WORK ORDER
Whenever a line below includes the string "fmul", show it.

━━━ DATASET RECORDS

(** X13. With a card inserted, [enter_pin] asks the ledger once, about that
    card and the pin given, and returns its answer.  On [True] the state
    becomes [PIN_VERIFIED] and nothing else changes in the controller; on
    [False] the controller is as before, so the pin can be tried again. *)
Theorem enter_pin_follows_ledger (w : World B H) (card pin : string) :
  state (atm w) = CARD_INSERTED ->
  current_card (atm w) = Some card ->
  card <> "" ->
  let answer := fst (BankSystemInterface.verify_pin card pin (bank_system w)) in
  result (enter_pin pin w) = answer
  /\ trace (enter_pin pin w) = [CallVerifyPin card pin answer]
  /\ atm (after (enter_pin pin w)) =
       (if answer
        then mkATM PIN_VERIFIED (Some card) (selected_account (atm w))
               (transaction_history (atm w))
        else atm w)
  /\ hardware (after (enter_pin pin w)) = hardware w.
Proof.
  intros Hst Hcard Hne. rewrite (enter_pin_run w card pin Hst Hcard Hne).
  repeat split; reflexivity.
Qed.

(** X14. With a verified card, [select_account] asks the ledger once for the
    card's accounts and returns [True] exactly when one of them has the
    number asked for.  It then stores the number and moves to
    [ACCOUNT_SELECTED]; otherwise the controller is as before. *)
Theorem select_account_iff_listed (w : World B H) (card a : string) :
  state (atm w) = PIN_VERIFIED ->
  current_card (atm w) = Some card ->
  card <> "" ->
  let listed := fst (BankSystemInterface.get_accounts card (bank_system w)) in
  (result (select_account a w) = true <-> In a (map number listed))
  /\ trace (select_account a w) = [CallGetAccounts card listed]
  /\ (result (select_account a w) = true ->
      atm (after (select_account a w)) =
        mkATM ACCOUNT_SELECTED (Some card) (Some a) (transaction_history (atm w)))
  /\ (result (select_account a w) = false -> atm (after (select_account a w)) = atm w).
Proof.
  intros Hst Hcard Hne. rewrite (select_account_run w card a Hst Hcard Hne).
  cbn [result after trace atm].
  split; [apply existsb_number | split; [reflexivity | split]]; intros Hr; rewrite Hr;
    reflexivity.
Qed.

(** X15. [insert_card] takes any string, the empty one too.  With the empty
    string inserted every operation but ejection is rejected without a call
    on the ledger or the hardware: the guards take the empty card for no
    card, and [insert_card] itself is rejected since the state is no longer
    [IDLE]. *)
Theorem empty_card_is_stuck (w : World B H) (op : Op) :
  state (atm w) = IDLE ->
  is_eject op = false ->
  result (insert_card "" w) = true
  /\ state (atm (after (insert_card "" w))) = CARD_INSERTED
  /\ current_card (atm (after (insert_card "" w))) = Some ""
  /\ exec op (after (insert_card "" w)) = mkRun (failure op) (after (insert_card "" w)) [].
Proof.
  intros Hst Hop. destruct w as [[st card sel log] b h]. simpl in Hst. subst st.
  unfold insert_card, ATMController.bind, ATMController.ret, get_self. simpl.
  repeat split. apply rejected_exec; [exact Hop |].
  destruct op; try discriminate Hop; reflexivity.
Qed.

End Authentication.

(** ** The controller on the mocks *)

Section OnTheMocks.

Import ATMController.

Lemma balance_of_account (a : string) (d : MockBankSystem.state) (b : Z) :
  MockBankSystem.balance_of a d = Some b ->
  exists account, In account (ledger_accounts d) /\ number account = a /\ balance account = b.
Proof.
  induction d as [|[card cd] rest IH]; simpl; intros Hb; [discriminate |].
  destruct (MockBankSystem.balance_in a (MockBankSystem.accounts cd)) as [b0|] eqn:E.
  - injection Hb as <-.
    assert (Hin : exists account, In account (MockBankSystem.accounts cd)
                                  /\ number account = a /\ balance account = b0).
    { clear IH. induction (MockBankSystem.accounts cd) as [|x l IHl]; simpl in E;
        [discriminate |].
      destruct (number x =? a)%string eqn:Ex.
      - injection E as <-. exists x. apply String.eqb_eq in Ex. simpl. auto.
      - destruct (IHl E) as [y [Hy Hrest]]. exists y. simpl. auto. }
    destruct Hin as [y [Hy Hrest]]. exists y.
    split; [apply in_or_app; left; exact Hy | exact Hrest].
  - destruct (IH Hb) as [y [Hy Hrest]]. exists y.
    split; [apply in_or_app; right; exact Hy | exact Hrest].
Qed.

Section AnyHardware.

Context {H : Type} {hw : HardwareInterface.t H}.

(** X16. No lockout and no trace of a refused pin: on the mock ledger, with
    a card inserted, any number of [enter_pin] calls with pins the ledger
    refuses leave the whole world as it was, and a pin the ledger accepts is
    accepted after them. *)
Theorem refused_pins_change_nothing
  (w : World MockBankSystem.state H) (card : string) (pins : list string) (pin : string) :
  state (atm w) = CARD_INSERTED ->
  current_card (atm w) = Some card ->
  card <> "" ->
  forallb (fun p => negb (fst (MockBankSystem.verify_pin card p (bank_system w)))) pins = true ->
  fst (MockBankSystem.verify_pin card pin (bank_system w)) = true ->
  run_ops (map OpEnterPin pins) w = w
  /\ result (enter_pin pin (run_ops (map OpEnterPin pins) w)) = true
  /\ state (atm (run_ops (map OpEnterPin pins ++ [OpEnterPin pin]) w)) = PIN_VERIFIED.
Proof.
  intros Hst Hcard Hne Hpins Hpin.
  assert (Hsame : run_ops (map OpEnterPin pins) w = w).
  { induction pins as [|p pins IH]; [reflexivity |].
    simpl in Hpins. apply andb_true_iff in Hpins. destruct Hpins as [Hp Hrest].
    apply negb_true_iff in Hp.
    change (run_ops (map OpEnterPin (p :: pins)) w)
      with (run_ops (map OpEnterPin pins) (after (exec (OpEnterPin p) w))).
    destruct (exec_after_trace (OpEnterPin p) w) as [Ha _]. rewrite Ha.
    rewrite (enter_pin_run w card p Hst Hcard Hne). cbn [after].
    change (BankSystemInterface.verify_pin card p (bank_system w))
      with (MockBankSystem.verify_pin card p (bank_system w)).
    rewrite Hp, mock_verify_pin_pure.
    destruct w as [c b h]. exact (IH Hrest). }
  split; [exact Hsame | split].
  - rewrite Hsame. rewrite (enter_pin_run w card pin Hst Hcard Hne). cbn [result].
    exact Hpin.
  - replace (run_ops (map OpEnterPin pins ++ [OpEnterPin pin]) w)
      with (run_ops [OpEnterPin pin] (run_ops (map OpEnterPin pins) w))
      by (unfold run_ops; rewrite fold_left_app; reflexivity).
    rewrite Hsame.
    change (run_ops [OpEnterPin pin] w) with (after (exec (OpEnterPin pin) w)).
    destruct (exec_after_trace (OpEnterPin pin) w) as [Ha _]. rewrite Ha.
    rewrite (enter_pin_run w card pin Hst Hcard Hne). cbn [after atm].
    change (BankSystemInterface.verify_pin card pin (bank_system w))
      with (MockBankSystem.verify_pin card pin (bank_system w)).
    rewrite Hpin. reflexivity.
Qed.
(** A vertex no edge touches has the base mass after every iteration. *)
Lemma isolated_vertex_base (ops : list GraphOp) (g : Graph) v (k : Z) d :
  run_ops New ops = Some g →
  is_Some (Vertices g !! v) →
  (∀ s t, (s, t) ∈ Edges g → s ≠ v ∧ t ≠ v) →
  (1 ≤ k)%Z →
  PageRankScores (computePageRank g d k) !! v
  = Some (fdiv (fsub fone d) (of_len (size (Vertices g)))).
Proof.
  intros Hrun Hv Hiso Hk.
  pose proof (run_ops_New_inv ops g Hrun) as I.
  rewrite computePageRank_scores; [|by apply graph_inv_closed|].
  - destruct (Z.to_nat k) as [|n] eqn:Hn; [lia|].
    rewrite pagerank_S_lookup. destruct Hv as [b ->]. simpl. f_equal.
    apply new_score_no_in_neighbor. intros u.
    destruct (out_neighbor g u v) eqn:Hn'; [|done].
    apply out_neighbor_edge in Hn'; [|done].
    destruct (Hiso u v Hn') as [_ ?]. done.
  - intros Hz. apply map_size_empty_inv in Hz. rewrite Hz in Hv.
    rewrite lookup_empty in Hv. by destruct Hv.
Qed.

(** In the cycle [a → b → c → a] every vertex has out-degree 1 and a
    single in-neighbour, so equal scores stay equal. *)
Section ThreeCycle.
Variables (g : Graph) (a b c : string) (d : T).
Hypothesis I : graph_inv g.
Hypothesis Hvertices : dom (Vertices g) = {[a; b; c]}.
Hypothesis Hedges : Edges g ≡ₚ [(a, b); (b, c); (c, a)].

Lemma cycle_edge s t :
  out_neighbor g s t = true ↔ (s, t) ∈ [(a, b); (b, c); (c, a)].
Proof. by rewrite (out_neighbor_edge g s t I), Hedges. Qed.

Lemma cycle_distinct : a ≠ b ∧ b ≠ c ∧ c ≠ a.
Proof.
  repeat split; eapply (inv_edge g I); rewrite Hedges; set_solver.
Qed.

Lemma cycle_vertex v : is_Some (Vertices g !! v) ↔ v ∈ [a; b; c].
Proof. rewrite <- elem_of_dom, Hvertices. set_solver. Qed.

Lemma cycle_out_degree v : v ∈ [a; b; c] → OutDegree g v = 1.
Proof.
  intros Hv. rewrite (inv_out g I). unfold edges_from. rewrite Hedges.
  destruct cycle_distinct as (Hab & Hbc & Hca).
  rewrite !filter_cons, filter_nil. simpl.
  repeat case_decide; set_solver.
Qed.

Lemma cycle_new_score cur x v :
  (∀ u, u ∈ [a; b; c] → get_score cur u = x) → v ∈ [a; b; c] →
  new_score g d cur v
  = fadd (fdiv (fsub fone d) (vertex_count g))
         (fmul d (fdiv x (of_len 1))).
Proof.
  intros Hcur Hv. destruct cycle_distinct as (Hab & Hbc & Hca).
  assert (∃ p, p ∈ [a; b; c] ∧ out_neighbor g p v = true
               ∧ ∀ q, q ≠ p → out_neighbor g q v = false) as (p & Hp & Hpv & Hq).
  { assert (∀ p, (p, v) ∈ [(a, b); (b, c); (c, a)] →
                 ∀ q, q ≠ p → out_neighbor g q v = false) as Hone.
    { intros p Hpv q Hne. destruct (out_neighbor g q v) eqn:Hqv; [|done].
      apply cycle_edge in Hqv. set_solver. }
    repeat (apply elem_of_cons in Hv as [->|Hv]).
    - exists c. split; [set_solver|]. split; [apply cycle_edge|apply Hone]; set_solver.
    - exists a. split; [set_solver|]. split; [apply cycle_edge|apply Hone]; set_solver.
    - exists b. split; [set_solver|]. split; [apply cycle_edge|apply Hone]; set_solver.
    - by apply elem_of_nil in Hv. }
  rewrite (new_score_one_in_neighbor g d cur v p); [|by apply cycle_vertex|done..].
  unfold share_of. by rewrite (Hcur p Hp), (cycle_out_degree p Hp).
Qed.

Lemma cycle_scores_equal k :
  ∃ x, ∀ v, pagerank g d k !! v = if decide (v ∈ [a; b; c]) then Some x else None.
Proof.
  induction k as [|k [x IH]].
  - exists (fdiv fone (vertex_count g)). intros v. simpl. unfold initial_scores.
    rewrite lookup_fmap. destruct (decide (v ∈ [a; b; c])) as [Hv|Hv].
    + apply cycle_vertex in Hv as [? ->]. done.
    + rewrite <- cycle_vertex, <- eq_None_not_Some in Hv. by rewrite Hv.
  - exists (fadd (fdiv (fsub fone d) (vertex_count g)) (fmul d (fdiv x (of_len 1)))).
    intros v. rewrite pagerank_S_lookup.
    destruct (decide (v ∈ [a; b; c])) as [Hv|Hv].
    + rewrite (cycle_new_score _ x v); [|
        intros u Hu; unfold get_score; by rewrite IH, decide_True | done].
      apply cycle_vertex in Hv as [? ->]. done.
    + rewrite <- cycle_vertex, <- eq_None_not_Some in Hv. by rewrite Hv.
Qed.

End ThreeCycle.

(** C9.  On a graph built from the new one whose vertices are exactly [a],
    [b], [c] and whose edges are exactly [a → b], [b → c], [c → a], the
    PageRank scores after the 100 iterations of [Analyze] are all equal. *)
Theorem three_cycle_scores_equal (ops : list GraphOp) (g : Graph) (a b c : string) :
  run_ops New ops = Some g →
  dom (Vertices g) = {[a; b; c]} →
  Edges g ≡ₚ [(a, b); (b, c); (c, a)] →
  ∃ x, PageRankScores (Analyze g) !! a = Some x
       ∧ PageRankScores (Analyze g) !! b = Some x
       ∧ PageRankScores (Analyze g) !! c = Some x.
Proof.
  intros Hrun Hv He. pose proof (run_ops_New_inv ops g Hrun) as I.
  unfold Analyze. rewrite computePageRank_scores.
  - destruct (cycle_scores_equal g a b c flit_085 I Hv He (Z.to_nat 100))
      as [x Hx].
    exists x. rewrite !Hx. repeat split; apply decide_True; set_solver.
  - by apply graph_inv_closed.
  - intros Hz. apply map_size_empty_inv in Hz. rewrite Hz in Hv. set_solver.
Qed.

End PageRank.

(** *** Hotspots *)

Section Hotspots.
Context {T : Type} {F64 : Float64 T} {R : GoRuntime}.

Local Abbreviation Graph := (DependencyGraph T).




End Hotspots.


Lemma hotter_StrictWeak_binary64 (l : list (HotspotEntry float)) :
  Forall (λ e, PrimFloat.is_nan (Score e) = false) l → StrictWeak hotter l.
Proof. apply (fgtb_StrictWeak_binary64 Score). Qed.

━━━━━━

THE COMPLETED TASK
         (fmul d (fdiv x (of_len 1))).
  - exists (fadd (fdiv (fsub fone d) (vertex_count g)) (fmul d (fdiv x (of_len 1)))).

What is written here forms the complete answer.